Judith Ann Moriarty

Time Arts Continuum at Walker’s Point

Why yes, we do inhabit a crazy modern world.

By - May 19th, 2012 08:10 pm
blanchard-walker's-point

Sam Blanchard’s “a little off the top.” Photo courtesy of WPCA.

Five hours before the Friday, May 18, opening of Time Arts Continuum, I’m sitting in the east-facing bay window overlooking 5th St., in the Walker’s Point Center for the Arts. The street bustles with folks rushing in and out of nearby eateries. From where I sit, on an elevated platform curtained in black, I’m able to chat with Dean Valadez, a 37-year-old UW-Milwaukee teacher of visual arts. Valadez is putting the finishing touches on his installation on the south wall of the front gallery.

Valadez received his Master of Fine Arts from Boston University. He tells me that his installation (“I Wish I Were Here, II”) is a bit like Aesop’s “Fox and the Grapes” fable. A blast of philosophy ginned-up with fun fizz, the work spills onto the floor and literally climbs the walls. Depending on the baggage you bring to the viewing, it could be read as raw and dangerous or life lived in the moment, or both. Let’s just say it resembles a wrestling match with the gods.
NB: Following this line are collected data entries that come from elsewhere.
Lemma pos_digits_shape (f : nat) (p : positive) (acc : string) :
  Z.pos p < 10 ^ Z.of_nat f ->
  exists ds, list_ascii_of_string (pos_digits f p acc) = (ds ++ list_ascii_of_string acc)%list /\
    ds <> [] /\ Forall is_digit_char ds /\
    forall v rest, digits_from v (ds ++ rest)%list =
                   digits_from (v * 10 ^ Z.of_nat (length ds) + Z.pos p) rest.
Proof.
  revert p acc. induction f as [|f IH]; intros p acc H; [simpl in H; lia|].
  assert (Hdiv := Z.div_mod (Z.pos p) 10 ltac:(lia)).
  assert (Hmod := Z.mod_pos_bound (Z.pos p) 10 ltac:(lia)).
  assert (Hc := digit_char (Z.pos p mod 10) Hmod).
  set (c := ascii_of_nat (48 + Z.to_nat (Z.pos p mod 10))) in *.
  cbn [pos_digits]. fold c. clearbody c.
  destruct (Z.pos p / 10) as [|q|q] eqn:Q.
  - exists [c]. repeat split.
    + discriminate.
    + constructor; [unfold is_digit_char; rewrite Hc; discriminate | constructor].
    + intros v rest. cbn [app digits_from length]. rewrite Hc. f_equal.
      change (Z.of_nat 1) with 1. lia.
  - assert (Hq : Z.pos q < 10 ^ Z.of_nat f).
    { rewrite Nat2Z.inj_succ, Z.pow_succ_r in H by lia. lia. }
    destruct (IH q (String c acc) Hq) as (ds & E & Ne & Fd & Ev).
    exists (ds ++ [c])%list. rewrite E. cbn [list_ascii_of_string].
    rewrite <- app_assoc. cbn [app].
    repeat split.
    + destruct ds; [contradiction|discriminate].
    + apply Forall_app. split; [exact Fd|].
      constructor; [unfold is_digit_char; rewrite Hc; discriminate | constructor].
    + intros v rest. rewrite <- app_assoc. cbn [app]. rewrite Ev. cbn [digits_from].
      rewrite Hc. f_equal. rewrite length_app. cbn [length].
      rewrite Nat2Z.inj_add, Z.pow_add_r by lia. change (Z.of_nat 1) with 1. lia.
  - pose proof (Z.div_pos (Z.pos p) 10 ltac:(lia) ltac:(lia)). lia.
Qed.

Lemma pos_lt_pow_size (p : positive) : Z.pos p < 10 ^ Z.of_nat (Pos.size_nat p).
Proof.
  assert (H2 : Z.pos p < 2 ^ Z.of_nat (Pos.size_nat p)).
  { induction p as [p IH|p IH|]; simpl Pos.size_nat; try (simpl; lia);
      rewrite Nat2Z.inj_succ, Z.pow_succ_r by lia; lia. }
  assert (2 ^ Z.of_nat (Pos.size_nat p) <= 10 ^ Z.of_nat (Pos.size_nat p))
    by (apply Z.pow_le_mono_l; lia).
  lia.
Qed.

Lemma digit_not_space (c : ascii) : is_digit_char c -> is_space c = false.
Proof.
  unfold is_digit_char, digit_value, is_space. intros H.
  destruct ((48 <=? nat_of_ascii c)%nat && (nat_of_ascii c <=? 57)%nat) eqn:E;
    [|contradiction].
  apply andb_prop in E as [E1 E2]. apply Nat.leb_le in E1, E2.
  replace (nat_of_ascii c <=? 13)%nat with false by (symmetry; apply Nat.leb_gt; lia).
  replace (nat_of_ascii c <=? 31)%nat with false by (symmetry; apply Nat.leb_gt; lia).
  replace (nat_of_ascii c =? 32)%nat with false by (symmetry; apply Nat.eqb_neq; lia).
  rewrite !andb_false_r. reflexivity.
Qed.

Lemma lstrip_id (l : list ascii) :
  (forall c, hd_error l = Some c -> is_space c = false) -> lstrip l = l.
Proof.
  destruct l as [|c l]; simpl; [reflexivity|]. intros H. rewrite (H c eq_refl). reflexivity.
Qed.

Lemma py_strip_list_id (l : list ascii) :
  (forall c, hd_error l = Some c -> is_space c = false) ->
  (forall c, hd_error (rev l) = Some c -> is_space c = false) ->
  py_strip_list l = l.
Proof.
  intros H1 H2. unfold py_strip_list. rewrite (lstrip_id l H1), (lstrip_id _ H2).
  apply rev_involutive.
Qed.

Lemma hd_rev_app (a b : list ascii) c :
  b <> [] -> hd_error (rev (a ++ b)%list) = Some c -> In c b.
Proof.
  intros Hb. rewrite rev_app_distr.
  destruct (rev b) as [|x r] eqn:R.
  - apply (f_equal (@rev ascii)) in R. rewrite rev_involutive in R. contradiction.
  - simpl. intros E. inversion E; subst. apply in_rev. rewrite R. left. reflexivity.
Qed.

(** The characters of [str(n)]: a non-empty word without white space. *)
Lemma z_to_dec_word (n : Z) :
  list_ascii_of_string (z_to_dec n) <> [] /\
  Forall (fun c => is_space c = false) (list_ascii_of_string (z_to_dec n)).
Proof.
  destruct n as [|p|p].
  - simpl. split; [discriminate | repeat constructor].
  - destruct (pos_digits_shape (Pos.size_nat p) p "" (pos_lt_pow_size p))
      as (ds & E & Ne & Fd & _).
    simpl z_to_dec. rewrite E. simpl. rewrite app_nil_r. split; [exact Ne|].
    eapply Forall_impl; [|exact Fd]. exact digit_not_space.
  - destruct (pos_digits_shape (Pos.size_nat p) p "" (pos_lt_pow_size p))
      as (ds & E & Ne & Fd & _).
    simpl z_to_dec. simpl list_ascii_of_string. rewrite E. simpl. rewrite app_nil_r.
    split; [discriminate|]. constructor; [reflexivity|].
    eapply Forall_impl; [|exact Fd]. exact digit_not_space.
Qed.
“I imagine myself as a collector of culture artifacts,” he says, adding that he gathers much of the colorful imagery from You Tube. In other words, he’s an appropriator who collects and organizes. Valadez’s mind (nurtured in part by early stories from the Brothers Grimm), leads us into conversations ranging from Plato to Facebook and beyond. Earlier in the day, I watched with millions of others as the book of faces unveiled the much ballyhooed Facebook IPO, which rocketed Bono to the billionaire class and left the rest of us wandering in time, worrying about our phone bills.
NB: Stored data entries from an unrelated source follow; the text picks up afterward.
(** * StuddyBuddy: the admin moderation service

    A shallow embedding of [com.studybuddy.service.AdminService] (both
    revisions that the repository carries) and the properties of its
    guarded user transitions: suspend, ban, soft delete, restore,
    permanent delete, role change and login enable/disable, each with
    its audit trail entry. *)

From stdpp Require Import base option list gmap strings fin_maps.
From Stdlib Require Import ZArith Lia.

Local Open Scope Z_scope.
Local Open Scope string_scope.

(** ** Values *)

(** [java.lang.Long] identifiers and [java.time.LocalDateTime] instants.
    An instant is a count of seconds on the local time line, which has no
    daylight-saving gaps, so that a day is always 86400 of them. *)
Abbreviation Long := Z.
Abbreviation LocalDateTime := Z.

Definition secondsPerDay : Z := 86400.

Definition minusDays (t : LocalDateTime) (days : Z) : LocalDateTime :=
  t - days * secondsPerDay.

Definition plusDays (t : LocalDateTime) (days : Z) : LocalDateTime :=
  t + days * secondsPerDay.

(** [a.isAfter(b)]: strictly later. *)
Definition isAfter (a b : LocalDateTime) : bool := bool_decide (b < a).

(** Modelled from the spec: the enum [com.studybuddy.model.Role] is not
    among the sources; its values are the three roles of the data model. *)
Inductive Role : Set := USER | EXPERT | ADMIN.

#[global] Instance Role_eq_dec : EqDecision Role.
Proof. solve_decision. Defined.

Definition Role_name (r : Role) : string :=
  match r with
  | USER => "USER"
  | EXPERT => "EXPERT"
  | ADMIN => "ADMIN"
  end.

(** ** The user entity *)

(** Modelled from the spec: the class [com.studybuddy.model.User] is not
    among the sources; its moderation columns are the ones of the data
    model (identity, role, [isActive], the suspension, ban and deletion
    flags and timestamps).  A nullable column is an [option]. *)
Record UserColumns : Set := mkColumns {
  col_username : string;
  col_email : string;
  col_role : Role;
  col_isActive : bool;
  col_suspendedUntil : option LocalDateTime;
  col_suspensionReason : option string;
  col_bannedAt : option LocalDateTime;
  col_banReason : option string;
  col_isDeleted : bool;
  col_deletedAt : option LocalDateTime
}.

(** A loaded entity: the primary key together with the column values. *)
Record User : Set := mkUser {
  getId : Long;
  columns : UserColumns
}.

#[global] Instance UserColumns_eq_dec : EqDecision UserColumns.
Proof. solve_decision. Defined.

#[global] Instance User_eq_dec : EqDecision User.
Proof. solve_decision. Defined.

(** Getters. *)
Definition getUsername (u : User) : string := col_username (columns u).
Definition getEmail (u : User) : string := col_email (columns u).
Definition getRole (u : User) : Role := col_role (columns u).
Definition getIsActive (u : User) : bool := col_isActive (columns u).
Definition getSuspendedUntil (u : User) : option LocalDateTime :=
  col_suspendedUntil (columns u).
Definition getSuspensionReason (u : User) : option string :=
  col_suspensionReason (columns u).
Definition getBannedAt (u : User) : option LocalDateTime := col_bannedAt (columns u).
Definition getBanReason (u : User) : option string := col_banReason (columns u).
Definition getIsDeleted (u : User) : bool := col_isDeleted (columns u).
Definition getDeletedAt (u : User) : option LocalDateTime := col_deletedAt (columns u).

(** Setters: each replaces one column and keeps the key and the others. *)
Definition withColumns (f : UserColumns -> UserColumns) (u : User) : User :=
  mkUser (getId u) (f (columns u)).

Definition setRole (r : Role) : User -> User :=
  withColumns (fun c =>
    mkColumns (col_username c) (col_email c) r (col_isActive c)
      (col_suspendedUntil c) (col_suspensionReason c)
      (col_bannedAt c) (col_banReason c) (col_isDeleted c) (col_deletedAt c)).

Definition setIsActive (b : bool) : User -> User :=
  withColumns (fun c =>
    mkColumns (col_username c) (col_email c) (col_role c) b
      (col_suspendedUntil c) (col_suspensionReason c)
      (col_bannedAt c) (col_banReason c) (col_isDeleted c) (col_deletedAt c)).

Definition setSuspendedUntil (t : option LocalDateTime) : User -> User :=
  withColumns (fun c =>
    mkColumns (col_username c) (col_email c) (col_role c) (col_isActive c)
      t (col_suspensionReason c)
      (col_bannedAt c) (col_banReason c) (col_isDeleted c) (col_deletedAt c)).

Definition setSuspensionReason (r : option string) : User -> User :=
  withColumns (fun c =>
    mkColumns (col_username c) (col_email c) (col_role c) (col_isActive c)
      (col_suspendedUntil c) r
      (col_bannedAt c) (col_banReason c) (col_isDeleted c) (col_deletedAt c)).

Definition setBannedAt (t : option LocalDateTime) : User -> User :=
  withColumns (fun c =>
    mkColumns (col_username c) (col_email c) (col_role c) (col_isActive c)
      (col_suspendedUntil c) (col_suspensionReason c)
      t (col_banReason c) (col_isDeleted c) (col_deletedAt c)).

Definition setBanReason (r : option string) : User -> User :=
  withColumns (fun c =>
    mkColumns (col_username c) (col_email c) (col_role c) (col_isActive c)
      (col_suspendedUntil c) (col_suspensionReason c)
      (col_bannedAt c) r (col_isDeleted c) (col_deletedAt c)).

Definition setIsDeleted (b : bool) : User -> User :=
  withColumns (fun c =>
    mkColumns (col_username c) (col_email c) (col_role c) (col_isActive c)
      (col_suspendedUntil c) (col_suspensionReason c)
      (col_bannedAt c) (col_banReason c) b (col_deletedAt c)).

Definition setDeletedAt (t : option LocalDateTime) : User -> User :=
  withColumns (fun c =>
    mkColumns (col_username c) (col_email c) (col_role c) (col_isActive c)
      (col_suspendedUntil c) (col_suspensionReason c)
      (col_bannedAt c) (col_banReason c) (col_isDeleted c) t).

(** Modelled from the spec: [User.isBanned()] and [User.isSuspended()] are
    methods of the absent entity class.  A user is banned iff [bannedAt] is
    set, and suspended iff [suspendedUntil] is set and in the future; the
    clock reading is the argument [now]. *)
Definition isBanned (u : User) : bool :=
  bool_decide (getBannedAt u <> None).

Definition isSuspended (now : LocalDateTime) (u : User) : bool :=
  match getSuspendedUntil u with
  | Some t => isAfter t now
  | None => false
  end.

(** ** The audit entity *)

(** A value put into the metadata map.  The texts that
    [LocalDateTime.toString()] and the JSON mapper produce are not
    modelled: an entry keeps the value that is rendered. *)
Inductive MetaValue : Set :=
  | MetaText (s : string)
  | MetaInstant (t : LocalDateTime).

(** Modelled from the spec: the class [com.studybuddy.model.AdminAuditLog]
    is not among the sources.  The record has the columns that [logAction]
    sets: admin id, action type, target type and id, reason, metadata. *)
Record AdminAuditLog : Type := mkAuditLog {
  adminUserId : Long;
  actionType : string;
  targetType : string;
  targetId : Long;
  reason : string;
  metadata : option (gmap string MetaValue)
}.

(** ** Stores, the ambient session and exceptions *)

(** The two tables the service writes.  The user table maps a primary key
    to its row; the audit table is append-only. *)
Record Store : Type := mkStore {
  users : gmap Z UserColumns;
  auditLogs : list AdminAuditLog
}.

(** What a call reads from its surroundings: the name of the authenticated
    caller in the security context and the reading of the clock. *)
Record Env : Set := mkEnv {
  authName : string;
  clockNow : LocalDateTime
}.

(** The two exception classes the service throws.  The controller answers
    an [IllegalArgumentException] with 400 and any other
    [RuntimeException] with 404. *)
Inductive Exception : Set :=
  | IllegalArgumentException (message : string)
  | RuntimeException (message : string).

#[global] Instance Exception_eq_dec : EqDecision Exception.
Proof. solve_decision. Defined.

Inductive Result (A : Type) : Type :=
  | Ok (a : A)
  | Thrown (e : Exception).
Arguments Ok {A} a.
Arguments Thrown {A} e.

(** A computation of the service: it reads the session, reads and writes
    the stores, and returns or throws.  The store reached when an exception
    is thrown is kept, so that the rollback is the transaction's work. *)
Definition Tx (A : Type) : Type := Env -> Store -> Result A * Store.

#[global] Instance Tx_ret : MRet Tx := fun A a _ s => (Ok a, s).

#[global] Instance Tx_bind : MBind Tx := fun A B f m env s =>
  match m env s with
  | (Ok a, s') => f a env s'
  | (Thrown e, s') => (Thrown e, s')
  end.

Definition throw {A : Type} (e : Exception) : Tx A := fun _ s => (Thrown e, s).

Definition query {A : Type} (f : Store -> A) : Tx A := fun _ s => (Ok (f s), s).

Definition update (f : Store -> Store) : Tx unit := fun _ s => (Ok tt, f s).

(** [SecurityContextHolder.getContext().getAuthentication().getName()]. *)
Definition getAuthenticationName : Tx string := fun env s => (Ok (authName env), s).

(** [LocalDateTime.now()]. *)
Definition LocalDateTime_now : Tx LocalDateTime := fun env s => (Ok (clockNow env), s).

(** [Optional.orElseThrow]. *)
Definition orElseThrow {A : Type} (e : Exception) (o : option A) : Tx A :=
  match o with
  | Some a => mret a
  | None => throw e
  end.

(** [@Transactional]: both exception classes are unchecked, so a thrown
    exception rolls the stores back to what they were at the call. *)
Definition Transactional {A : Type} (body : Tx A) : Tx A := fun env s =>
  match body env s with
  | (Ok a, s') => (Ok a, s')
  | (Thrown e, _) => (Thrown e, s)
  end.

(** ** The repositories *)

(** Modelled from the spec: the Spring Data repositories are interfaces
    whose implementation is generated; they are the user store
    ([findById], [findByUsername], [save], [delete], [findAll]) and the
    append-only audit sink of the external interfaces. *)
Module UserRepository.

Definition entity (kc : Z * UserColumns) : User := mkUser kc.1 kc.2.

Definition findAll (s : Store) : list User :=
  entity <$> map_to_list (users s).

Definition findById (k : Long) (s : Store) : option User :=
  mkUser k <$> users s !! k.

Definition findByUsername (name : string) (s : Store) : option User :=
  head (filter (fun u => getUsername u = name) (findAll s)).

Definition save (u : User) (s : Store) : Store :=
  mkStore (<[getId u := columns u]> (users s)) (auditLogs s).

Definition delete (u : User) (s : Store) : Store :=
  mkStore (base.delete (getId u) (users s)) (auditLogs s).

End UserRepository.

Module AdminAuditLogRepository.

Definition save (log : AdminAuditLog) (s : Store) : Store :=
  mkStore (users s) (auditLogs s ++ [log]).

End AdminAuditLogRepository.

(** ** The service, later revision *)

Module AdminService.

(** Get current admin user from security context. *)
Definition getCurrentAdmin : Tx User :=
  name ← getAuthenticationName;
  found ← query (UserRepository.findByUsername name);
  orElseThrow (RuntimeException "Admin user not found") found.

(** Check if user is trying to modify themselves (prevent self-lockout). *)
Definition checkSelfModification (targetUserId : Long) (action : string) : Tx unit :=
  currentAdmin ← getCurrentAdmin;
  if bool_decide (getId currentAdmin = targetUserId)
  then throw (IllegalArgumentException ("Cannot " +:+ action +:+ " your own account"))
  else mret tt.

(** The functional admins: role ADMIN, not deleted and not banned. *)
Definition adminCount (all : list User) : nat :=
  length (filter (fun u => getRole u = ADMIN
                           /\ getIsDeleted u <> true
                           /\ getBannedAt u = None) all).

(** Check if trying to modify last admin account. *)
Definition checkLastAdmin (targetUserId : Long) : Tx unit :=
  found ← query (UserRepository.findById targetUserId);
  targetUser ← orElseThrow (RuntimeException "User not found") found;
  if bool_decide (getRole targetUser = ADMIN) then
    all ← query UserRepository.findAll;
    if bool_decide (adminCount all <= 1)%nat
    then throw (IllegalArgumentException "Cannot modify the last admin account")
    else mret tt
  else mret tt.

(** Create audit log entry.  The metadata column is set only for a map
    that is neither null nor empty. *)
Definition logAction (actionType targetType : string) (targetId : Long)
    (reason : string) (metadata : option (gmap string MetaValue)) : Tx unit :=
  admin ← getCurrentAdmin;
  let log :=
    mkAuditLog (getId admin) actionType targetType targetId reason
      (match metadata with
       | Some m => if bool_decide (m = ∅) then None else Some m
       | None => None
       end) in
  update (AdminAuditLogRepository.save log).

(** [userRepository.save(user)], which returns the saved entity. *)
Definition saveUser (user : User) : Tx User :=
  _ ← update (UserRepository.save user);
  mret user.

(** Suspend a user. *)
Definition suspendUser (userId : Long) (suspendedUntil : LocalDateTime)
    (reason : string) : Tx User :=
  Transactional (
    _ ← checkSelfModification userId "suspend";
    found ← query (UserRepository.findById userId);
    user ← orElseThrow (RuntimeException "User not found") found;
    let user := setSuspendedUntil (Some suspendedUntil) user in
    let user := setSuspensionReason (Some reason) user in
    savedUser ← saveUser user;
    let metadata := <["suspendedUntil" := MetaInstant suspendedUntil]> ∅ in
    _ ← logAction "SUSPEND" "USER" userId reason (Some metadata);
    mret savedUser).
The world moves faster, ever faster. On the gallery’s west wall, Sam Blanchard’s “a little off the top,” attempts to slow the pace by projecting a face (his?) onto a cast iron barber’s chair rising high into what the artist describes as normal, or near-normal atmosphere. Monumental in concept, it’s perfect, and perfectly funny, as the guy in the chair actually can’t afford to lose more than a little off the top. It’s Everyman’s worry, and come to think of it, it may also be billionaire Bono’s worry.

A trio of turquoise “ears” mounted on the wall, by Jessica Teckemeyer, an Iowa-based artist, demands that we listen with ours to the faintest of sounds. My old ears aren’t the best listeners these days, but I did manage to tune in to all three. Is that a babbling brook?

A brook almost babbling? A brook waiting to babble? I was informed that Teckemeyer does not identify the sounds, and decided that is a wise move as we hear mostly with our hearts, and as time moves forward, what we think we’ve heard becomes lost in the shuffle of so many sounds.

There are seven artists in this excellent offering. To my mind, their efforts are far more exciting than the silliness surrounding Facebook’s (mostly disappointing, or so says my computer) IPO. Just so you know, I didn’t buy any shares, but I urge you to share this exhibition, now until June 30. Before I exited, I saw a note that announced naming rights to one of the gallery spaces is available for $25,000.

Time Arts Continuum Artist Roster:  Sam Blanchard (MI, video installation); Jeff Herriott (WI, video); Lynn Lukkas (MN, video installation); Eric Sheffield & Anna Weisling (WI, video); Jessica Teckemeyer (IA, sound installation); Dean Valadez (WI, video & installation).

The show runs through June 30 at the Walker’s Point Center for the Arts, 839 S. 5th St.